◆ **What is needed**:
In the listing below, locate the lines bearing the word "that". Copy every one of them.

++++ Records for this exercise

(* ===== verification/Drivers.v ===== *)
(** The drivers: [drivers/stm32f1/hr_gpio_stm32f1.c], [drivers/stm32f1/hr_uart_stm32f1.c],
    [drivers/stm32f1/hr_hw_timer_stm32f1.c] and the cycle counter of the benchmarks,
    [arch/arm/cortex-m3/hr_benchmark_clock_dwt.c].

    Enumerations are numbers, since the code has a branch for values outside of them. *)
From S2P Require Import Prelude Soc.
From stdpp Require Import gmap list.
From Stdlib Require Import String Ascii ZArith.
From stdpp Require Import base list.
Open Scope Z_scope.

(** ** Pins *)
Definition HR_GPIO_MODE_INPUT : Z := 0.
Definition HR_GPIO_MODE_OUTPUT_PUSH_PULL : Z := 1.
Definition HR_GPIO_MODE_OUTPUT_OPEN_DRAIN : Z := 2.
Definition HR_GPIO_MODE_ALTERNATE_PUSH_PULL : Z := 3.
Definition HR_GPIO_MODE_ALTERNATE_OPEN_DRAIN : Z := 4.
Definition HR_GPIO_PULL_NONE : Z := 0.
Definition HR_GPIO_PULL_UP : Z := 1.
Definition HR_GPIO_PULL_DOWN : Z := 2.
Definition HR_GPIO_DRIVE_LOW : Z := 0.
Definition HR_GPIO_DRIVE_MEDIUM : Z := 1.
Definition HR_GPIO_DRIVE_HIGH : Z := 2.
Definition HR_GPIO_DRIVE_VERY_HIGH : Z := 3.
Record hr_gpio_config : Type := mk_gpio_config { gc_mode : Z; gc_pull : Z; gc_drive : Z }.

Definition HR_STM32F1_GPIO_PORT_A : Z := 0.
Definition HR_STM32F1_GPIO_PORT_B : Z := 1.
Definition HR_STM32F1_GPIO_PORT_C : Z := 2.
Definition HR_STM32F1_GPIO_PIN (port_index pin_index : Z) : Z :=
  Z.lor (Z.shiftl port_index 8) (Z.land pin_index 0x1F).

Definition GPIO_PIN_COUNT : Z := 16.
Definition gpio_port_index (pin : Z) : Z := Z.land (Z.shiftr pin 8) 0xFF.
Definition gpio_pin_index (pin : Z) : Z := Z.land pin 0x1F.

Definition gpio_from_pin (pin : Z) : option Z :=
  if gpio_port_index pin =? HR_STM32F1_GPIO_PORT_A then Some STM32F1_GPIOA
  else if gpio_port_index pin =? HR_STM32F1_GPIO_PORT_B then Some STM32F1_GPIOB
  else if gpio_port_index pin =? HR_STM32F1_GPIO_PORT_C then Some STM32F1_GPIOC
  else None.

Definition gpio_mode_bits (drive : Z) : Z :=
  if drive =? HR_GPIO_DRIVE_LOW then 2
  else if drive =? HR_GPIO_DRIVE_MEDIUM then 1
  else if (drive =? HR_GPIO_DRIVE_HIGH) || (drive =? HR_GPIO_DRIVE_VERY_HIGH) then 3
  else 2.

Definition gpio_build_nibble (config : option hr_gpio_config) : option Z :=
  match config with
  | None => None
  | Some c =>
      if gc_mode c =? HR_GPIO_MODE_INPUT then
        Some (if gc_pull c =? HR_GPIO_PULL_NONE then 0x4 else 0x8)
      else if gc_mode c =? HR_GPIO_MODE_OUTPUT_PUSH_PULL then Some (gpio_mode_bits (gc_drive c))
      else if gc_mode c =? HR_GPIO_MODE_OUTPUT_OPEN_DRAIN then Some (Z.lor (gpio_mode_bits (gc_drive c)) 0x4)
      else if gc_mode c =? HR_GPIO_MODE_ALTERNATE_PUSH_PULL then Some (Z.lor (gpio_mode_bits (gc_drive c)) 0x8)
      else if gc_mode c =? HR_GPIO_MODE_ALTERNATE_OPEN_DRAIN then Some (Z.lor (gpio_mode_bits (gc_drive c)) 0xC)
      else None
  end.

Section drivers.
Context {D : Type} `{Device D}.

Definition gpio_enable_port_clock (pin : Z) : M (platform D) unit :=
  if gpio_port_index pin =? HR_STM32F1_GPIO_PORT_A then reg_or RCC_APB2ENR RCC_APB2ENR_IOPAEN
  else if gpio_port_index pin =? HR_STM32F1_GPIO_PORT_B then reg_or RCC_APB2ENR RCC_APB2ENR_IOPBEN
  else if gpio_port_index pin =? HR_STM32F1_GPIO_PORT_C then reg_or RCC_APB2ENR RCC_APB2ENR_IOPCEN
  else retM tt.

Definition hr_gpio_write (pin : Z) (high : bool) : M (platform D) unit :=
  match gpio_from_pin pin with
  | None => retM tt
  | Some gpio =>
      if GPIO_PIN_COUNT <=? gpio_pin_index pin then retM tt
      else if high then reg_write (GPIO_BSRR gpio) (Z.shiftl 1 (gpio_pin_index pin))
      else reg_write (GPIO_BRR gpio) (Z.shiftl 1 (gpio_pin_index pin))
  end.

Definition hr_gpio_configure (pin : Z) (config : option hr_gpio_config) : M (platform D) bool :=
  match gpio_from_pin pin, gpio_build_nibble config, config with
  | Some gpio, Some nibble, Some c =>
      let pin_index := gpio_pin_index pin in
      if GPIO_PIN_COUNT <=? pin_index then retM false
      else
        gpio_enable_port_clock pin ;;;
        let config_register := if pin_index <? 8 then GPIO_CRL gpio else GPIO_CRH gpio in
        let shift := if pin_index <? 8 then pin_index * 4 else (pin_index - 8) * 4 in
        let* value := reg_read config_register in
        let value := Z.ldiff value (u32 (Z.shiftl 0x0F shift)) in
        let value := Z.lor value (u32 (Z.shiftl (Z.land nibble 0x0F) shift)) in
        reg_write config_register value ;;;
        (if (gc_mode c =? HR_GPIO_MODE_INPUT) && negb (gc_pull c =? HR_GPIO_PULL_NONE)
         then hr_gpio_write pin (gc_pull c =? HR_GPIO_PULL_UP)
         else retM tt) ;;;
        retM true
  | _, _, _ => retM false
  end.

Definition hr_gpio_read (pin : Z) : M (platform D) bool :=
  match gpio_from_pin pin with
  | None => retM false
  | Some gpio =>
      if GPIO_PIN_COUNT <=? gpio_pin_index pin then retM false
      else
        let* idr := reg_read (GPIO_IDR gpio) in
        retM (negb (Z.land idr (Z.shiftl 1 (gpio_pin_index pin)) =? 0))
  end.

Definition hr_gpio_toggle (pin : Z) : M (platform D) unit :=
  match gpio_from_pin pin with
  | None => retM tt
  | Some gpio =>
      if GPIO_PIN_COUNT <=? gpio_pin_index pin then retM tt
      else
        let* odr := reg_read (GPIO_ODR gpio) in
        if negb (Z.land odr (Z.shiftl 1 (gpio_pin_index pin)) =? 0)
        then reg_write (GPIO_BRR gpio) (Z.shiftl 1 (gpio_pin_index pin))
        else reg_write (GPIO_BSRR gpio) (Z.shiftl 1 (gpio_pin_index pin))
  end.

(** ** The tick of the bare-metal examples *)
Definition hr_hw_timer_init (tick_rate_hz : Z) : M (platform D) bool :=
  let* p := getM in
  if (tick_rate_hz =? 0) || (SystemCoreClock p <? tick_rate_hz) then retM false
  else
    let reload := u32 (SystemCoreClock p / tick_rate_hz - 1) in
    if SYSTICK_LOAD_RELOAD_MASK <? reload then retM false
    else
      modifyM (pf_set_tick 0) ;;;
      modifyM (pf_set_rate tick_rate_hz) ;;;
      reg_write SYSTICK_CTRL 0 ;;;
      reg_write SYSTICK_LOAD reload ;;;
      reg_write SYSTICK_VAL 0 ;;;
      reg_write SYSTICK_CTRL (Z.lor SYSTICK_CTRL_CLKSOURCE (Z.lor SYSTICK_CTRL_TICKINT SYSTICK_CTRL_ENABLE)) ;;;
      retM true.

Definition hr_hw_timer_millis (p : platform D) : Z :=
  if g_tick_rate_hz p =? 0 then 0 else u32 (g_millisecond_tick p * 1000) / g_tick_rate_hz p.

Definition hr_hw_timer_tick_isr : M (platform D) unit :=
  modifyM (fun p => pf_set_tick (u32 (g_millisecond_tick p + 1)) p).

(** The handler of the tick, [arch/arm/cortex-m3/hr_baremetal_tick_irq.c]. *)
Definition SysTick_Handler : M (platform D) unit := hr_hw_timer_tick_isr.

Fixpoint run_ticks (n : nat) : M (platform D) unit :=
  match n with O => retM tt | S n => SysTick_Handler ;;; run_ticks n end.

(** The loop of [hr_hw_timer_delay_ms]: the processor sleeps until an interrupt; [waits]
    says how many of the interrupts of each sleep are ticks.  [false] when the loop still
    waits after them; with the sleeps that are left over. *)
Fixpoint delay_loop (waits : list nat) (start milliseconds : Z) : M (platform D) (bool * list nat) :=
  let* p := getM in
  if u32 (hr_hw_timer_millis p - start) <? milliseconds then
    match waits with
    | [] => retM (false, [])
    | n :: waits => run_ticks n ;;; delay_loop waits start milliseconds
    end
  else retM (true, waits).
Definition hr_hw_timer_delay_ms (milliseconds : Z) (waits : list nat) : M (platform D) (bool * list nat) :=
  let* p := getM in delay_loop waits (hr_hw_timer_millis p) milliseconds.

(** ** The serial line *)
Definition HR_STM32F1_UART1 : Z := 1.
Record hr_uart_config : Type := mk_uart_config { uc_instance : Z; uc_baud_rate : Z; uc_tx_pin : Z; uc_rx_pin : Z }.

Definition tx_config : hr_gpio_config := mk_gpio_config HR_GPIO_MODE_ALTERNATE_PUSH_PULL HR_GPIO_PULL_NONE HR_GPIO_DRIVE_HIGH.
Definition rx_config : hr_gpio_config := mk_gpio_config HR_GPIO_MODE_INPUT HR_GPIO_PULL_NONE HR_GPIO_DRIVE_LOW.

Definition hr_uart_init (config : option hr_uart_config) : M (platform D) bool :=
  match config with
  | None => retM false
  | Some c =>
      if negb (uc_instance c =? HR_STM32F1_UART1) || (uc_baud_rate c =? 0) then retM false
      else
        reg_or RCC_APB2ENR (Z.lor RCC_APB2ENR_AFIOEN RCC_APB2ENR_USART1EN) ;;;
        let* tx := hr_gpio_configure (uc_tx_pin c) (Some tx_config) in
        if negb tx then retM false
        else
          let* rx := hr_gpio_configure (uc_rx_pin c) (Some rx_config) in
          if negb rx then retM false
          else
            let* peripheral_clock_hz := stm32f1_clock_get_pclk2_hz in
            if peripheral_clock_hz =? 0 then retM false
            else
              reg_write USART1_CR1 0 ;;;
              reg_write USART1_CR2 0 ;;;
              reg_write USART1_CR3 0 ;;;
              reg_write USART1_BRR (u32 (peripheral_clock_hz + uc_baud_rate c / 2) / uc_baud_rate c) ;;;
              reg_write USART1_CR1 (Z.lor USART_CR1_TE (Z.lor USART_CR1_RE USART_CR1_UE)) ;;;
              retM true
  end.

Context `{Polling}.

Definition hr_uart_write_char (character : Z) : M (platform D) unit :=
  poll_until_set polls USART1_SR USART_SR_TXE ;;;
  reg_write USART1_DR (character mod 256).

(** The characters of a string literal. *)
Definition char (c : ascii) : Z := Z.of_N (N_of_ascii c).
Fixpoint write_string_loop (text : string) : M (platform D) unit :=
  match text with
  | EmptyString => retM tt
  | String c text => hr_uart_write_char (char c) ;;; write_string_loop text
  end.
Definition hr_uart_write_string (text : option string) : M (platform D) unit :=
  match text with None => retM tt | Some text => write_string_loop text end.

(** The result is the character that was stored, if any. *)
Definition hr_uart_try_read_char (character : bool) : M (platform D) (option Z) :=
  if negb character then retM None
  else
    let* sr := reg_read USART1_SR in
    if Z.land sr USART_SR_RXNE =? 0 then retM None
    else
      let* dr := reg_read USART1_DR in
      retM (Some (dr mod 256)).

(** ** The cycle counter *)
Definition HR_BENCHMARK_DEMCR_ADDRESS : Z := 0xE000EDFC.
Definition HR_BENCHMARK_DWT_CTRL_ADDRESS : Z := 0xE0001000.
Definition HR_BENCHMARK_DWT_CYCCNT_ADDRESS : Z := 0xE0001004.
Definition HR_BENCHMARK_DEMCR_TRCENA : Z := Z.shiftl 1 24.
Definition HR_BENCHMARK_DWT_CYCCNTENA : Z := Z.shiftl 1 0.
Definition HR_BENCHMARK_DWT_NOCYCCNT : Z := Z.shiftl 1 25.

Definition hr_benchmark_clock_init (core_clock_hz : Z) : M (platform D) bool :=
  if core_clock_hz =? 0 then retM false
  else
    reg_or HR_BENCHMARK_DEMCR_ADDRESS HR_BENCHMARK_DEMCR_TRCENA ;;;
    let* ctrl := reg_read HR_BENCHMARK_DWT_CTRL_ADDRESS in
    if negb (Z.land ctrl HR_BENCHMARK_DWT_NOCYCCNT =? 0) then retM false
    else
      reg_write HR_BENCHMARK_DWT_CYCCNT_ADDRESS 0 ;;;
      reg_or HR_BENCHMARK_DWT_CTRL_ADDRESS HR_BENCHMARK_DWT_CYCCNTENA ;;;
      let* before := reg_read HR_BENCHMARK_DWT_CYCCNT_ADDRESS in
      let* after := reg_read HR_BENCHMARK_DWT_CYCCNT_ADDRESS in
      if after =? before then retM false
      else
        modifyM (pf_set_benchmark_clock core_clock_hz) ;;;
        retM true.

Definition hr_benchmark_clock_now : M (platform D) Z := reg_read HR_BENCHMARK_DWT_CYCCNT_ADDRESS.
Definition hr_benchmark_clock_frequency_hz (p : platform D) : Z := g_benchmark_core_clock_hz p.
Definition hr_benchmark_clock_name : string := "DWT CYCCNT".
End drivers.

++++++++

◆ **Exercise solution**:
    waits after them; with the sleeps that are left over. *)
(** The result is the character that was stored, if any. *)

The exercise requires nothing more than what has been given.